31 DE JULIO

 SAN IGNACIO DE LOYOLA

Lo que más santificó a San Ignacio fue su ESPÍRITU de ORACIÓN. Estando en Manresa, hacía por lo regular en la iglesia siete horas de oración de rodillas e inmóvil. Su generosidad le atrajo vivísimas luces celestiales, que le hicieron adentrarse en la contemplación de los más altos misterios de la religión. Decía él que entonces hubiera vertido su sangre por defenderlos aunque no hubieran estado consignados en el Evangelio. En aquella época uno de sus éxtasis le duró ocho días, y estando en aquel arrobamiento recibió comunicaciones celestiales que jamás quiso confiar a nadie.

¿De dónde provenía este don tan sublime de oración? Sin duda de su generosidad en VENCERSE, en renunciar al placer, en domar el cuerpo con severidad extraordinaria, en humillarse ante Dios y ante los hombres, teniéndose por el último de todos y gozándose en ser despreciado por amor de Jesucristo. Probado por penas interiores, arideces y escrúpulos, jamás abandonó la oración ni dejó entibiarse su ardor en el servicio de Dios.

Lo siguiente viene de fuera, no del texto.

(* ===== verification/Engine.v ===== *)
(** * The execution engine: [CPU.run] ([src/cpu.py], lines 94-150)

    One iteration of [while True] is [step]: it fetches [ir = self.ram[pc]]
    and, before looking at [ir], both operand words
    [self.ram_read(pc + 1)] and [self.ram_read(pc + 2)]; then [dispatch]
    runs the [if]/[elif] chain.  Each branch is one handler [op_ldi] ...
    [op_jne]; [hlt] leaves the loop ([Break]) and the final [else] prints a
    diagnostic and calls [sys.exit(1)] ([SysExit]).  A Python exception
    escaping a handler ends the run too ([Raise]).  [run] iterates [step]
    with a fuel bound and collects the printed lines.

    [step_rel] is the transition relation of the loop, [reachable] its
    reflexive-transitive closure.  [handler_spec] states what each
    instruction does and [exec_refines] refines it by the handlers; the
    theorems of this file are the
    fetch-advance law, the handler semantics (branches, stack, flags,
    errors), preservation of [cpu_wf], fuel monotonicity and divergence of
    a self-jump. *)

From stdpp Require Import base list decidable strings sets.
From Stdlib Require Import ZArith Lia.
From S2P Require Import Prelude Machine Alu Decode.

Open Scope Z_scope.
Open Scope py_scope.

(** What the loop prints: [print(self.reg[operand_a])] and
    [print(f"Invalid instruction. {self.ram[self.pc]}")]. *)
Inductive event := Print (v : Z) | Diagnostic (ir : Z).

#[export] Instance event_eq_dec : EqDecision event.
Proof. solve_decision. Defined.

(** The result of one iteration of the loop. *)
Inductive step_out :=
| Next (c : cpu) (out : option event)  (* the loop goes on *)
| Break (c : cpu)                      (* [break] on [hlt] *)
| SysExit (code : Z) (out : event).    (* [sys.exit(code)] after printing *)

(** How [run] ends. *)
Inductive outcome :=
| Halted (c : cpu)
| Exited (code : Z)
| Crashed (e : exn)
| OutOfFuel (c : cpu).
(* ===== verification/Loader.v ===== *)
(** * The program loader: [CPU.load] ([src/cpu.py], lines 22-54)

    [load] reads the file named by [sys.argv[1]] line by line.  A line
    holding ["#"] is cut at the first [" #"]; the rest is stripped of
    white space; when the result [isnumeric()], [int(binary_string, 2)] is
    appended to [program].  The words are then stored in [self.ram] from
    address 0 on.  [load] takes the lines the file iterator yields (each
    with its newline); [SourceFile.load_file] obtains them from
    [sys.argv[1]] and the file system.

    [parse_line] is the body of the [for line in f] loop, [parse_program]
    the loop, [load_words] the [for instruction in program] loop.  Strings
    are lists of ASCII characters; Python's [strip] and [isnumeric] also
    accept non-ASCII white space and digits, which the model leaves out. *)

From stdpp Require Import base list decidable strings.
From Stdlib Require Import ZArith Lia Ascii.
From S2P Require Import Prelude Machine.

Open Scope Z_scope.
Open Scope py_scope.

Module Loader.

(** Characters removed by [str.strip()] (the ASCII ones: those for which
    [str.isspace] holds, tab to carriage return, the separators 0x1C-0x1F
    and the space). *)
Definition is_space (ch : ascii) : bool :=
  match nat_of_ascii ch with
  | 9 | 10 | 11 | 12 | 13 | 28 | 29 | 30 | 31 | 32 => true
  | _ => false
  end%nat.

Fixpoint lstrip (s : list ascii) : list ascii :=
  match s with
  | [] => []
  | ch :: s' => if is_space ch then lstrip s' else s
  end.

(** [s.strip()] *)
Definition strip (s : list ascii) : list ascii := rev (lstrip (rev (lstrip s))).

(** ["#" in line] *)
Definition has_hash (s : list ascii) : bool := existsb (fun ch => Ascii.eqb ch "#") s.

(** [line.split(" #")[0]]: the text before the first [" #"]. *)
Fixpoint before_sep (s : list ascii) : list ascii :=
  match s with
  | [] => []
  | ch :: s' =>
      match s' with
      | ch2 :: _ => if Ascii.eqb ch " " && Ascii.eqb ch2 "#" then [] else ch :: before_sep s'
      | [] => [ch]
      end
  end.

Definition is_digit (ch : ascii) : bool :=
  (48 <=? nat_of_ascii ch)%nat && (nat_of_ascii ch <=? 57)%nat.

(** [s.isnumeric()]: non-empty and all digits. *)
Definition isnumeric (s : list ascii) : bool :=
  match s with [] => false | _ => forallb is_digit s end.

¡Cuán grande fue también su deseo de que se SAVARAN LAS ALMAS! Prendió en su corazón, gracias a sus fervientes oraciones. Para ayudar al prójimo escribió el libro admirable de los Ejercicios espirituales colmado de elogios por los Soberanos Pontífices. Después, a los treinta y tres años, comenzó a estudiar ciencias profanas y sagradas, e inflamado más y más en la caridad de los santos, quiso perpetuar los efectos de su celo hasta el fin de los siglos, fundando la Compañía de Jesús, que tanta gloria ha dado a Dios y a su Iglesia en todo el universo. -¿Quién no admirará la PUREZA y vehemencia de su celo? "Más quisiera permanecer en la tierra, decía el Santo, incierto de mi salvación, que entrar ahora mismo en el Paraíso, si de este modo pudiera convertir un alma." Qué generosidad tan grande la de su corazón, que nos recuerda el corazón de fuego de San Pablo, quien deseaba ser anatema por sus hermanos; el del taumaturgo de las Galias, San Martín, dispuesto a vivir o a morir por la salvación del prójimo, y aun el Corazón de Jesús, cabeza de los predestinados, haciéndose maldición por todos nosotros.

¡Oh Jesús mío! ¿Cómo podré yo alcanzar sentimientos tan nobles y desinteresados? Desgraciadamente, en vez de ejercitarme en ellos, voy buscándome siempre a mi mismo, escucho a mi cobardía, que me detiene; a mi pereza, que no me permite molestarme; a mi egoísmo, que tan solo busca su comodidad. Dígnate curarme de mi funesta manera de ser, y a este fin: 1º inspirarme ternísima compasión de los desgraciados pecadores; 2º hazme trabajar en su conversión, no solo con oraciones, sino también empequeñeciéndome más y más cada día a mis propios ojos y practicando la mortificación. Haz que sea hasta la muerte amigo del silencio, del recogimiento y de la oración; que siempre esté dispuesto a renunciarme a mí mismo y a abnegarme en la salvación del prójimo.